Perhaps the simplest version of the view is the claim that when someone is afraid he believes or judges that something is dangerous, that to feel one type of  indignation is to believe or judge that a situation is unjust, etc. There are two objections to such claims. First, many emotions are associated not with beliefs or judgements but with non-conceptual perceptual states or memories. Thus one may admire someone on the basis of a perception of the way the person looks. This objection suggests, at the very least, that not all emotions involve value-judgements or axiological beliefs. The second objection is more far-reaching: emotions involve neither presentations nor representations of values. This objection might be part of a general rejection of the very idea that emotions have formal objects or of the idea that these formal objects are values. But one version of the objection is in fact compatible with the view that emotions have values as their formal objects. According to this version of the objection, values figure in the correctness conditions of emotions but are not (re)presented by emotions. Thus fear of an object is correct (appropriate, justified) only if the object is dangerous; preference for y over z is correct only if y is better than z; a mixture of awe and subdued fear is correct only if the object is sublime. The fact that values figure in the correctness conditions for emotions does not imply that emotions themselves present or represent values.

It might be the case that although emotions do not themselves represent or present values, they are nevertheless associated with some sort of intentional relation to values. The best candidate for this role seems to be what is sometimes referred to as “feeling” (the nominalised verb, not the noun, “das Fühlen”). Then fear, for example, should be understood as a reaction to felt danger, indignation as a reaction to felt injustice. Of course, this is not quite right. The object of fear may not be dangerous and the object of indignation may not be unjust. Emotions should therefore be described as reactions to felt danger, injustice or other values or to what seems to be the felt danger of objects, the felt injustice of situations, etc.
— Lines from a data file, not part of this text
(** The text [dumps] writes is a text of the value. *)
Lemma dumps_text v :
  json_ok v = true -> exists t, dumps v = Ok t /\ text_of v t.
Proof.
  induction v as [|b|z|f|s|bs|l IH|d IH|] using pyval_nested_ind; cbn [json_ok]; intros Hv; try done.
  - exists "null". by split; [|apply text_of_intro].
  - exists (if b then "true" else "false"). by split; [|apply text_of_intro; destruct b].
  - exists (str_of_int z). split; [done|]. apply text_of_intro. intros. by apply scan_value_int.
  - exists (json_float f). split; [done|]. apply text_of_intro. intros. by apply scan_value_float.
  - exists (json_string s ""). split; [done|]. apply text_of_intro. intros rest fuel Hr _.
    rewrite json_string_app. destruct (scan_json_string s ("" +:+ rest) Hv) as (t & -> & Hs).
    split; [|done]. cbn [scan_value]. change (Ascii.eqb quote_mark quote_mark) with true.
    cbv iota. by rewrite Hs, string_str_bytes.
  - rewrite forallb_forall in Hv. destruct (map_result_related text_of dumps l) as (ts & Es & Hts).
    { rewrite Forall_forall in IH |- *. intros x Hx. apply IH; [done|].
      by apply Hv, list_elem_of_In. }
    eexists. cbn [dumps]. rewrite Es. split; [reflexivity|].
    apply text_of_intro. intros rest fuel Hr Hf. split; [|done].
    destruct Hts as [|v t l ts Ht Hts]; [done|].
    rewrite string_app_assoc, string_app_assoc in *. change ("]" +:+ rest) with (String "]" rest) in *.
    rewrite concat_more in *. set (u := t +:+ more ts (String "]" rest)) in *.
    change (slen ("[" +:+ u)) with (S (slen u)) in Hf.
    change ("[" +:+ u) with (String "[" u). rewrite scan_value_array.
    + by apply (scan_items_texts ts l [] v t); [..|fold u; lia].
    + by apply (Ht (more ts (String "]" rest)) (S (2 * slen u))); [apply more_end|fold u; lia].
  - apply andb_true_iff in Hv as [Hv Hnd%bool_decide_eq_true]. rewrite forallb_forall in Hv.
    destruct (map_result_related member_of (fun '(k, x) =>
        let* k := json_key k in let* x := dumps x in Ok (json_string k ": " +:+ x)) d)
      as (ts & Es & Hts).
    { rewrite Forall_forall in IH |- *. intros [k x] Hx. destruct (IH _ Hx) as [_ IHx].
      specialize (Hv (k, x) ltac:(by apply list_elem_of_In)). cbn in Hv.
      apply andb_true_iff in Hv as [[Hk Hs]%andb_true_iff Hv].
      destruct (IHx Hv) as (t & Et & Ht). destruct k as [| | | |k| | | |]; try done.
      eexists. cbn [json_key bind fst snd]. cbn [snd] in Et. rewrite Et. cbn [bind].
      split; [reflexivity|]. by exists k, t. }
    eexists. cbn [dumps]. rewrite Es. split; [reflexivity|].
    apply text_of_intro. intros rest fuel Hr Hf. split; [|done].
    destruct Hts as [|kv t d ts Ht Hts]; [done|].
    rewrite string_app_assoc, string_app_assoc in *. change ("}" +:+ rest) with (String "}" rest) in *.
    rewrite concat_more in *. set (u := t +:+ more ts (String "}" rest)) in *.
    change (slen ("{" +:+ u)) with (S (slen u)) in Hf.
    change ("{" +:+ u) with (String "{" u). rewrite scan_value_object.
    + by apply (scan_members_texts ts d [] kv t); [..|fold u; lia].
    + by eapply member_head.
Qed.

Lemma after_value_head s : value_head s = true -> after byte_order_mark s = None.
Proof.
  destruct s as [|c s]; [done|]. cbn [value_head].
  rewrite negb_true_iff, !orb_false_iff. intros [_ Hc].
  change byte_order_mark with (String "239" (String "187" (String "191" ""))). cbn [after].
  by rewrite Ascii.eqb_sym, Hc.
Qed.

Lemma string_app_nil (s : string) : s +:+ "" = s.
Proof. induction s as [|c s IH]; [done|]. exact (f_equal (String c) IH). Qed.

(** [json.loads] inverts [json.dumps]. *)
Lemma loads_dumps v : json_ok v = true -> exists t, dumps v = Ok t /\ loads t = Ok v.
Proof.
  intros Hv. destruct (dumps_text v Hv) as (t & E & Ht). exists t. split; [done|].
  destruct (Ht "" (scan_fuel t) eq_refl) as [Hs Hh];
    [rewrite string_app_nil; unfold scan_fuel; lia|].
  rewrite string_app_nil in Hs, Hh. unfold loads.
  by rewrite after_value_head, value_head_skip, Hs by done.
Qed.

Example loads_escapes :
  loads (String.concat (String quote_mark "") ["["; "caf\u00e9 \ud83d\ude00"; ", -1.5e3, null ]"])
  = Ok (PList [PStr (String.string_of_list_byte [x63; x61; x66; xc3; xa9; x20; xf0; x9f; x98; x80]);
               PFloat (FFin true 375 2); PNone]).
Proof. by_compute. Qed.

Example loads_errors :
  map loads [""; "[1,]"; "01"; "nul"; "{1:2}"; "1 2"] = repeat (Raise ValueError) 6.
Proof. by_compute. Qed.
The two claims, that values figure in the correctness conditions of emotions and that emotions are reactions to (what seems to be) the felt value of objects and situations, are best understood as part of a more general theory of intentionality, knowledge and correctness conditions. For a full understanding of emotions requires that we understand all the types of intentionality with which the intentionality of emotions is connected, in particular the intentionality of desire an belief.

One such general theory assigns different formal objects to many of the main types of intentional states, acts and activities. The formal object of judgement or belief is the truth of propositions or facts. The formal object of one’s desire to F is that one ought (ethically speaking, prudentially speaking, from the point of view of practical rationality….) to F. The formal object of a wish that p is that it ought to be the case that p. The formal object of one’s (subjective) certainty that p is that p is (objectively) certain. The formal object of one’s surmise or conjecture that p is the probability that p.

With respect to each of these claims some philosophers have argued that the relevant mental state, act or activity involves a representation of the corresponding formal objects. Thus some have argued that to judge or believe that p is to judge that the proposition that p is true, that to desire to F is to entertain the thought that one ought to F. It is apparent that these views are cousins of the view described and rejected above, to the effect that to enjoy an emotion is to represent a value. It seems likely that all these views stand or fall together.

The general theory described here does not assign any correctness conditions to those mental states, acts and activities which constitute knowledge (knowledge that p, acquaintance, coming to know that p). Why not? Knowledge has no correctness conditions. It is already, so to speak, correct. Indeed, according to the same general theory, it is constitutive of knowledge and of coming to know that in such states and activities formal objects, properties and relations are (re)presented. To come to know that p is to enjoy a (re)presentation of the fact that p.

The theory claims that there is a deep similarity between belief and emotions. Beliefs are reactions to knowledge or to apparent knowledge of facts. Similarly, emotions are reactions to the (apparently) felt value of objects and situations. The similarity does not stop there. To feel value is a type of knowledge, affective knowledge. Those contemporary philosophers who have argued that emotions or desires can disclose value are wrong. Emotions and desires are not qualified to play such a role. As a handful of philosophers have argued, feeling and one type of preference are so qualified.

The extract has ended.